Must an ACO Include Primary Care Providers?
“Primary care physicians do have to be part of an accountable care organization, but not exactly in the way most of us traditionally think about primary care physicians,” Brow said. “The primary care physician, for the purposes of the ACO and the Medicare Shared Savings Program, will potentially be an oncologist or nephrologist or some other specialist but who actually serves as the primary care physician over the course of a particularly intensive illness.”
Why are Hospitals Leading the Development of ACOs?
The biggest opportunity for health care savings is for physicians to manage their patients so they need fewer hospital services.

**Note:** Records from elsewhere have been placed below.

Lemma attempt_migration_succeeds (cluster_nodes : list nat) (cluster_vms : list VMInfo.t)
    (source_node : nat) (st : VMBalancer.cycle) (vm : VMInfo.t) (target_node : nat)
    (finished : Z) :
  let self := VMBalancer.self_ st in
  let target_id := NodeInfo.id (VMBalancer.node_at (VMBalancer.heap st) target_node) in
  VMBalancer.dry_run self = false →
  VMBalancer.select_vm_for_migration self (now (VMBalancer.world st))
    cluster_vms (VMBalancer.node_at (VMBalancer.heap st) source_node) = Some vm →
  VMBalancer.find_target_node (VMBalancer.node_at (VMBalancer.heap st))
    self (Value cluster_nodes) vm (VMBalancer.underloaded_nodes st)
  = Ok (Some target_node) →
  VMManagerAPI.migrate_vm (VMBalancer.api self) (VMBalancer.world st) (VMInfo.id vm)
    target_id (VMBalancer.migration_timeout self) = (true, finished) →
  VMBalancer.attempt cluster_nodes cluster_vms source_node st
  = VMBalancer.Next
      (VMBalancer.mkCycle
         (VMBalancer.set_migration_history
            (<[VMInfo.id vm := finished]> (VMBalancer.migration_history self)) self)
         (VMBalancer.add_vm_count 1 target_node
            (VMBalancer.add_vm_count (-1) source_node (VMBalancer.heap st)))
         (VMBalancer.underloaded_nodes st)
         (VMBalancer.migrations_performed st + 1)
         (mkWorld finished
            (migrate_calls (VMBalancer.world st) ++ [(VMInfo.id vm, target_id)]))).
Proof.
  intros self target_id Hdry Hsel Htgt Hcall. unfold VMBalancer.attempt. cbv zeta.
  fold self. rewrite Hsel, Htgt, Hdry. fold target_id. rewrite Hcall.
  by erewrite recheck_after_migration_passes.
Qed.

Lemma attempt_migration_fails (cluster_nodes : list nat) (cluster_vms : list VMInfo.t)
    (source_node : nat) (st : VMBalancer.cycle) (vm : VMInfo.t) (target_node : nat)
    (finished : Z) :
  let self := VMBalancer.self_ st in
  let target_id := NodeInfo.id (VMBalancer.node_at (VMBalancer.heap st) target_node) in
  VMBalancer.dry_run self = false →
  VMBalancer.select_vm_for_migration self (now (VMBalancer.world st))
    cluster_vms (VMBalancer.node_at (VMBalancer.heap st) source_node) = Some vm →
  VMBalancer.find_target_node (VMBalancer.node_at (VMBalancer.heap st))
    self (Value cluster_nodes) vm (VMBalancer.underloaded_nodes st)
  = Ok (Some target_node) →
  VMManagerAPI.migrate_vm (VMBalancer.api self) (VMBalancer.world st) (VMInfo.id vm)
    target_id (VMBalancer.migration_timeout self) = (false, finished) →
  VMBalancer.attempt cluster_nodes cluster_vms source_node st
  = VMBalancer.Next
      (VMBalancer.mkCycle self (VMBalancer.heap st) (VMBalancer.underloaded_nodes st)
         (VMBalancer.migrations_performed st)
         (mkWorld finished
            (migrate_calls (VMBalancer.world st) ++ [(VMInfo.id vm, target_id)]))).
Proof.
  intros self target_id Hdry Hsel Htgt Hcall. unfold VMBalancer.attempt. cbv zeta.
  fold self. rewrite Hsel, Htgt, Hdry. fold target_id. by rewrite Hcall.
Qed.

(** The list of targets never changes during a cycle. *)
Lemma attempt_keeps_targets (cluster_nodes : list nat) (cluster_vms : list VMInfo.t)
    (source_node : nat) (st : VMBalancer.cycle) :
  VMBalancer.underloaded_nodes
    (outcome_state (VMBalancer.attempt cluster_nodes cluster_vms source_node st))
  = VMBalancer.underloaded_nodes st.
Proof.
  destruct (VMBalancer.select_vm_for_migration (VMBalancer.self_ st)
              (now (VMBalancer.world st)) cluster_vms
              (VMBalancer.node_at (VMBalancer.heap st) source_node)) as [vm|] eqn:Hsel;
    cycle 1.
  { unfold VMBalancer.attempt. cbv zeta. by rewrite Hsel. }
  destruct (VMBalancer.find_target_node (VMBalancer.node_at (VMBalancer.heap st))
              (VMBalancer.self_ st) (Value cluster_nodes) vm
              (VMBalancer.underloaded_nodes st)) as [[target|]|e] eqn:Htgt;
    [|unfold VMBalancer.attempt; cbv zeta; by rewrite Hsel, Htgt..].
  destruct (VMBalancer.dry_run (VMBalancer.self_ st)) eqn:Hdry.
  { by rewrite (attempt_dry_run _ _ _ _ vm target). }
  destruct (VMManagerAPI.migrate_vm (VMBalancer.api (VMBalancer.self_ st))
              (VMBalancer.world st) (VMInfo.id vm)
              (NodeInfo.id (VMBalancer.node_at (VMBalancer.heap st) target))
              (VMBalancer.migration_timeout (VMBalancer.self_ st)))
    as [[] finished] eqn:Hcall.
  - by rewrite (attempt_migration_succeeds _ _ _ _ vm target finished).
  - by rewrite (attempt_migration_fails _ _ _ _ vm target finished).
Qed.

(** The loop keeps the counter under the cap, whatever the cap. *)
Lemma for_each_source_invariants (cluster_nodes : list nat) (cluster_vms : list VMInfo.t)
    (overloaded_nodes : list nat) (st : VMBalancer.cycle) :
  let st' := outcome_state
               (VMBalancer.for_each_source cluster_nodes cluster_vms overloaded_nodes st) in
  let cap := VMBalancer.max_migrations_per_cycle (VMBalancer.self_ st) in
  VMBalancer.max_migrations_per_cycle (VMBalancer.self_ st') = cap
  ∧ VMBalancer.dry_run (VMBalancer.self_ st') = VMBalancer.dry_run (VMBalancer.self_ st)
  ∧ VMBalancer.migrations_performed st ≤ VMBalancer.migrations_performed st'
  ∧ (VMBalancer.migrations_performed st ≤ Z.max 0 cap →
     VMBalancer.migrations_performed st' ≤ Z.max 0 cap)
  ∧ map without_vm_count (VMBalancer.heap st') = map without_vm_count (VMBalancer.heap st)
  ∧ VMBalancer.underloaded_nodes st' = VMBalancer.underloaded_nodes st
  ∧ (VMBalancer.dry_run (VMBalancer.self_ st) = true →
     VMBalancer.self_ st' = VMBalancer.self_ st
     ∧ VMBalancer.world st' = VMBalancer.world st).
Proof.
  revert st. induction overloaded_nodes as [|source_node rest IH]; intros st; simpl.
  { split_and!; try done; lia. }
  destruct (Z.leb_spec (VMBalancer.max_migrations_per_cycle (VMBalancer.self_ st))
              (VMBalancer.migrations_performed st)) as [Hstop|Hgo]; simpl.
  { split_and!; try done; lia. }
  pose proof (attempt_invariants cluster_nodes cluster_vms source_node st)
    as (Hcap & Hdry & Hcount & Hheap & Hpure).
  pose proof (attempt_keeps_targets cluster_nodes cluster_vms source_node st) as Htargets.
  destruct (VMBalancer.attempt cluster_nodes cluster_vms source_node st) as [st1|e st1];
    simpl in *.
  - specialize (IH st1) as (IHcap & IHdry & IHcount & IHbound & IHheap & IHtargets & IHpure).
    rewrite Hcap in IHcap, IHbound. rewrite Hdry in IHdry, IHpure.
    split_and!; try congruence; try lia.
    intros Hd. destruct (Hpure Hd) as [<- <-]. by apply IHpure.
  - split_and!; try done; lia.
Qed.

Thus, Brow believes hospitals are trying to protect their financial interests by aligning with and controlling physicians.
“They know that the downstream revenue that comes from hospitalization will be more closely managed by physicians who are trying to succeed in the Medicare Shared Savings Program,” he said. “That is why many hospitals are saying to physicians ‘You can't do this by yourself. You have to join with the hospital. You don't have the resources to get these things done, and you will be lost in the new environment.'”
Further, Brow says some hospitals are telling physicians they must accept employment or another affiliation that will allow them to be paid when the hospital-led ACO receives the “shared savings” payments.
“None of these things are actually true and none of these things can be true unless physicians agree to make them true” by entering into restrictive relationships with hospitals, he said.
Why would an Oncology-only ACO be more Advantageous than a Physician-only ACO with a Range of Primary Care and Specialty Physicians?
“The reason is that cancer care is extremely expensive and particularly expensive relative to other kinds of care,” he said.
Citing a study released by US Oncology and Milliman earlier this year, Brow pointed out that a cancer patient receiving chemotherapy on average incurs about $111,000 in health care costs over the course of a year. That is about three times the cost of treating a coronary artery disease patient for the same length of time and six times the cost of treating a diabetes patient.
If an oncologist reduces the cost of treating his or her patients by 10%, the actual dollars saved will be much greater than the potential savings that other types of physicians can generate. Thus, participating in a multispecialty ACO or a hospital-led ACO theoretically could dilute the oncologists' impact on the Medicare program—and the shared savings check the oncologist receives.
“The oncologist is going to be a lot more valuable and brings a lot more to the table in an accountable care organization than almost anybody else,” he said.